● **Goal of the exercise**: Across the listing below, state how many lines hold the string "TxWindowNow"; write nothing but that number.

○ ○ ○ ○ ○

(* ===== verification/SendFifo.v ===== *)
(** * What a connection puts on the wire

    Runs of the send batch: the datagrams the kernel makes of the batches are
    the frames that were queued, whole, in order. *)
From S2P Require Import Prelude Errors Frame Float64 Pacer Options SendBatch BatchInv.

(** ** Operations *)
Inductive tx_op :=
  | TxData (sid seq : Z) (p : list Z)
  | TxFec (ftype sid base count xorLen : Z) (data : list Z)
  | TxReliable (ftype sid seq : Z) (p : list Z)
  | TxWindow (sid offset : Z)
  | TxWindowNow (sid offset : Z)
  | TxControl (ftype sid seq : Z)
  | TxAck (sid cumulative : Z) (seqs : list Z)
  | TxAckNow (sid cumulative : Z) (seqs : list Z)
  | TxNack (sid : Z) (seqs : list Z)
  | TxNackNow (sid : Z) (seqs : list Z)
  | TxResend (ftype sid seq : Z) (p : list Z)
  | TxReset (sid code : Z)
  | TxHandshake (connID : Z)
  | TxFlush.

Definition tx_exec (E : txenv) (op : tx_op) : T unit :=
  match op with
  | TxData sid seq p => sendDataFrame E sid seq p
  | TxFec ftype sid base count xorLen data => sendFecFrame E ftype sid base count xorLen data
  | TxReliable ftype sid seq p => sendReliableFrame E ftype sid seq p
  | TxWindow sid offset => queueWindowUpdate E sid offset
  | TxWindowNow sid offset => sendWindowUpdate E sid offset
  | TxControl ftype sid seq => sendControlFrame E ftype sid seq
  | TxAck sid cum seqs => queueACKFrame E sid cum seqs
  | TxAckNow sid cum seqs => sendACKFrame E sid cum seqs
  | TxNack sid seqs => queueNackFrame E sid seqs
  | TxNackNow sid seqs => sendNackFrame E sid seqs
  | TxResend ftype sid seq p => queueResendCopy E ftype sid seq p
  | TxReset sid code => sendResetNoQueue E sid code
  | TxHandshake connID => sendHandshake E connID
  | TxFlush => flushSend E
  end.

(** the metadata word of a parity frame *)
Definition fec_meta (count xorLen : Z) : Z := Z.lor (u32 (Z.shiftl (u32 count) 16)) (u32 xorLen).

(** the datagram of a frame, as [frame.go] encodes it *)
Definition frame_of (E : txenv) (op : tx_op) : list (list Z) :=
  match op with
  | TxData sid seq p => [data_hdr E frameData sid seq (Zlen p) ++ p]
  | TxFec ftype sid base count xorLen data =>
      [header_bytes ftype sid base (u32 (fecMetaLen + Zlen data)) ++ PutUint32 (fec_meta count xorLen) ++ data]
  | TxReliable ftype sid seq p | TxResend ftype sid seq p => [data_hdr E ftype sid seq (Zlen p) ++ p]
  | TxWindow sid offset | TxWindowNow sid offset => [header_bytes frameWindowUpdate sid 0 8 ++ windowUpdatePayload offset]
  | TxControl ftype sid seq => [header_bytes ftype sid seq 0]
  | TxAck sid cum seqs | TxAckNow sid cum seqs =>
      [header_bytes frameACK sid 0 (8 + 4 * Zlen seqs) ++ seqlist_payload cum seqs]
  | TxNack sid seqs | TxNackNow sid seqs => [header_bytes frameNack sid 0 (8 + 4 * Zlen seqs) ++ seqlist_payload 0 seqs]
  | TxReset sid code => [header_bytes frameStreamReset sid 0 8 ++ resetPayload code]
  | TxHandshake connID => [header_bytes frameHandshake 0 0 8 ++ handshakePayload connID]
  | TxFlush => []
  end.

○ ○ ○ ○ ○

● **Solution to this exercise**: 3